## Exercise instructions:
Retype, word for word, every line from the one holding "induction s as" through the one holding "if negb (starts 58 r) then None else" in the entries below, both included, and only those lines.
*** Information supplied Section Begins ***
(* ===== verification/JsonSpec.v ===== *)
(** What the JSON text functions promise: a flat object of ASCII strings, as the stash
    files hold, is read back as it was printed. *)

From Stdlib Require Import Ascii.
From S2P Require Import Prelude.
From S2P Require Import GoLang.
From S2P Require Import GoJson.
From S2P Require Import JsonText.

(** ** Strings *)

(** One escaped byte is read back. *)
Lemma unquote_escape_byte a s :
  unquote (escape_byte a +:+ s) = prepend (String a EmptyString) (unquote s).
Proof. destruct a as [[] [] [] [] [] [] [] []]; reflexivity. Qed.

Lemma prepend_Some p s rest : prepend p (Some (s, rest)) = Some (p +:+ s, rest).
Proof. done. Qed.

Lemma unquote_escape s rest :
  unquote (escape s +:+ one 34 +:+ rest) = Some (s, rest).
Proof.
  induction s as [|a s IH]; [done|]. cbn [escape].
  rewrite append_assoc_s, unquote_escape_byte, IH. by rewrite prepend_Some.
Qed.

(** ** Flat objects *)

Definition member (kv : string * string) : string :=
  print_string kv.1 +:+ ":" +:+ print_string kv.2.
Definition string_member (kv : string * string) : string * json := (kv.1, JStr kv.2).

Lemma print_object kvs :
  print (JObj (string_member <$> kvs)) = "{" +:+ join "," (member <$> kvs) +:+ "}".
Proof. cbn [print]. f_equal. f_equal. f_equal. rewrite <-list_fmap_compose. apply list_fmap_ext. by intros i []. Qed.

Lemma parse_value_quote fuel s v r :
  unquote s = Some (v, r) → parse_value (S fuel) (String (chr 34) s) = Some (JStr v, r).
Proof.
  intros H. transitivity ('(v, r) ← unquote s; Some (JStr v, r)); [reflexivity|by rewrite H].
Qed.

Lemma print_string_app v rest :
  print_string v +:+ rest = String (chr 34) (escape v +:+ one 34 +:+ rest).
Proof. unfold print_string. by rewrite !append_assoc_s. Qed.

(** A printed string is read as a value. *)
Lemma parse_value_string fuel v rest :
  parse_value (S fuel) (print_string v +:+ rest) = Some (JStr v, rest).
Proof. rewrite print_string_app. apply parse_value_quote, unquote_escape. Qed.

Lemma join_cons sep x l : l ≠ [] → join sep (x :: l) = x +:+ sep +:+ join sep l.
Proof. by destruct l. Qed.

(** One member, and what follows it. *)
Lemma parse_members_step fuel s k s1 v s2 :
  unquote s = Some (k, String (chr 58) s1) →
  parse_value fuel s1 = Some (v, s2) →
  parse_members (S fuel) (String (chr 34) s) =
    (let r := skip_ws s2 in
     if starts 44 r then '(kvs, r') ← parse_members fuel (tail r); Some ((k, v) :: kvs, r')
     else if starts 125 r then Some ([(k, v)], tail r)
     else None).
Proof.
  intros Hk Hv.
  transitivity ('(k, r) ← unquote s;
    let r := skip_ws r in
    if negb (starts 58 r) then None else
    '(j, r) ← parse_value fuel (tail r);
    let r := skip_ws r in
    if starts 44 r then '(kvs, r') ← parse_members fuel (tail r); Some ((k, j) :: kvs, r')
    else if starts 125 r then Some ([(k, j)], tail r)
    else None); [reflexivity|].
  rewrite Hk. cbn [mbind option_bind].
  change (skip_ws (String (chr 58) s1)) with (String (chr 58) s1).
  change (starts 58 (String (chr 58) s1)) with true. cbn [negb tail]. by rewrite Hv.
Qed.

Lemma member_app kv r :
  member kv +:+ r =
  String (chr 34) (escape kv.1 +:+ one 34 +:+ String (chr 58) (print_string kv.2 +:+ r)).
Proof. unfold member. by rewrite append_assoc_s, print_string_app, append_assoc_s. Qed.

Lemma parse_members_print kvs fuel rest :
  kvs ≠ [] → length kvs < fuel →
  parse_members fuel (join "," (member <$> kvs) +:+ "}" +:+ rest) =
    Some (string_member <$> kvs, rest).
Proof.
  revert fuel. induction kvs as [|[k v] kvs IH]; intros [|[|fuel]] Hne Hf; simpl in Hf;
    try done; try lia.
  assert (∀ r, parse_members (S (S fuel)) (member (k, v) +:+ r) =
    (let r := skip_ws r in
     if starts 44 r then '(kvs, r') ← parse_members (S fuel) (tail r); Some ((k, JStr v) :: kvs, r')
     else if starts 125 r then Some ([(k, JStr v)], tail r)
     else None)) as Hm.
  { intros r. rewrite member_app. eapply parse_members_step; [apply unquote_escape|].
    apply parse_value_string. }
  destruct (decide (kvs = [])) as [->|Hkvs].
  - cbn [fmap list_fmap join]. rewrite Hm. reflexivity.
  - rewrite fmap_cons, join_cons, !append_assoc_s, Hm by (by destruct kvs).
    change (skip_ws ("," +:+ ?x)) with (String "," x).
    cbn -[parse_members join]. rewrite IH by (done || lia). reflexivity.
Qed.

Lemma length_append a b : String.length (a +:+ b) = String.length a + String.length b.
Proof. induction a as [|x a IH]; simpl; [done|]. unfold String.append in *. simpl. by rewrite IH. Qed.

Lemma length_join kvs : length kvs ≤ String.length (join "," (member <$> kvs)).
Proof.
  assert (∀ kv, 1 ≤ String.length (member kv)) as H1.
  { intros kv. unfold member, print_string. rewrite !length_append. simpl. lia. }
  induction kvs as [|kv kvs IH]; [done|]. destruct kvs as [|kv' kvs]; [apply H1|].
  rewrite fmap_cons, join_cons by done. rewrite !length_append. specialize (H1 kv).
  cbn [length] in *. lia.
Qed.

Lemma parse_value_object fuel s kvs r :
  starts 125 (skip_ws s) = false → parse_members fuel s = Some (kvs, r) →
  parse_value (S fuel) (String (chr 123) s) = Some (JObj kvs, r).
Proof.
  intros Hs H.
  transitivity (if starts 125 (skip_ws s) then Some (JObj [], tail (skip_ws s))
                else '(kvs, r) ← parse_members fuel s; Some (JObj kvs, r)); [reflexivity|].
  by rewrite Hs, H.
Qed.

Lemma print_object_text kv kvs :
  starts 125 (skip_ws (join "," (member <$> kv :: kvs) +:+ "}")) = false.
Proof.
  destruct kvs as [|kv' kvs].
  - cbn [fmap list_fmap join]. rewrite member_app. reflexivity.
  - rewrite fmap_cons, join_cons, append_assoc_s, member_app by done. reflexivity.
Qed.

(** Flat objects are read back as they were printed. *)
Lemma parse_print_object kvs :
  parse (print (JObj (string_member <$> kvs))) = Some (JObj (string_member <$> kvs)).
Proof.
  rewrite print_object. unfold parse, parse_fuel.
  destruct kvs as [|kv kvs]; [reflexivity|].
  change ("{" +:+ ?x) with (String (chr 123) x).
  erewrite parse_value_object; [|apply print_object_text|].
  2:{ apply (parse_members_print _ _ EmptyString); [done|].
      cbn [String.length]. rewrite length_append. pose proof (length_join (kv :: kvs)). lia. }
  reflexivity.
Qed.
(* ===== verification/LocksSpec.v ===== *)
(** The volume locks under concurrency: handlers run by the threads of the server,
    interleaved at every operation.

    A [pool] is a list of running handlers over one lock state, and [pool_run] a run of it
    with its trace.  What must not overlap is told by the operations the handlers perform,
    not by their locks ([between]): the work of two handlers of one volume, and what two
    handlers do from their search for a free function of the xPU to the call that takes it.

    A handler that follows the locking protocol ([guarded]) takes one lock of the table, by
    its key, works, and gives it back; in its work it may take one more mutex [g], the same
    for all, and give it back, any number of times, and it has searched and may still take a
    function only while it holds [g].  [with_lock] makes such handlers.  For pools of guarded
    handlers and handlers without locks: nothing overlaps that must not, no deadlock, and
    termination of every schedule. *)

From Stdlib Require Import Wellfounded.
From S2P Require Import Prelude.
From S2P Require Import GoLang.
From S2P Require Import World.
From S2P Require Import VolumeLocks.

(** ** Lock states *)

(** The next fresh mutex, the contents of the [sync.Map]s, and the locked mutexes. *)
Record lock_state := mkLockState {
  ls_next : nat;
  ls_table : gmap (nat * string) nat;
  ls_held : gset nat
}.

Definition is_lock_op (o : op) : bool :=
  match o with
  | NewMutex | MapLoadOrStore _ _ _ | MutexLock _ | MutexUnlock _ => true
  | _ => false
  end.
*** Information supplied Section Ends ***
## Exercise response:
  induction s as [|a s IH]; [done|]. cbn [escape].
  rewrite append_assoc_s, unquote_escape_byte, IH. by rewrite prepend_Some.
Qed.

(** ** Flat objects *)

Definition member (kv : string * string) : string :=
  print_string kv.1 +:+ ":" +:+ print_string kv.2.
Definition string_member (kv : string * string) : string * json := (kv.1, JStr kv.2).

Lemma print_object kvs :
  print (JObj (string_member <$> kvs)) = "{" +:+ join "," (member <$> kvs) +:+ "}".
Proof. cbn [print]. f_equal. f_equal. f_equal. rewrite <-list_fmap_compose. apply list_fmap_ext. by intros i []. Qed.

Lemma parse_value_quote fuel s v r :
  unquote s = Some (v, r) → parse_value (S fuel) (String (chr 34) s) = Some (JStr v, r).
Proof.
  intros H. transitivity ('(v, r) ← unquote s; Some (JStr v, r)); [reflexivity|by rewrite H].
Qed.

Lemma print_string_app v rest :
  print_string v +:+ rest = String (chr 34) (escape v +:+ one 34 +:+ rest).
Proof. unfold print_string. by rewrite !append_assoc_s. Qed.

(** A printed string is read as a value. *)
Lemma parse_value_string fuel v rest :
  parse_value (S fuel) (print_string v +:+ rest) = Some (JStr v, rest).
Proof. rewrite print_string_app. apply parse_value_quote, unquote_escape. Qed.

Lemma join_cons sep x l : l ≠ [] → join sep (x :: l) = x +:+ sep +:+ join sep l.
Proof. by destruct l. Qed.

(** One member, and what follows it. *)
Lemma parse_members_step fuel s k s1 v s2 :
  unquote s = Some (k, String (chr 58) s1) →
  parse_value fuel s1 = Some (v, s2) →
  parse_members (S fuel) (String (chr 34) s) =
    (let r := skip_ws s2 in
     if starts 44 r then '(kvs, r') ← parse_members fuel (tail r); Some ((k, v) :: kvs, r')
     else if starts 125 r then Some ([(k, v)], tail r)
     else None).
Proof.
  intros Hk Hv.
  transitivity ('(k, r) ← unquote s;
    let r := skip_ws r in
    if negb (starts 58 r) then None else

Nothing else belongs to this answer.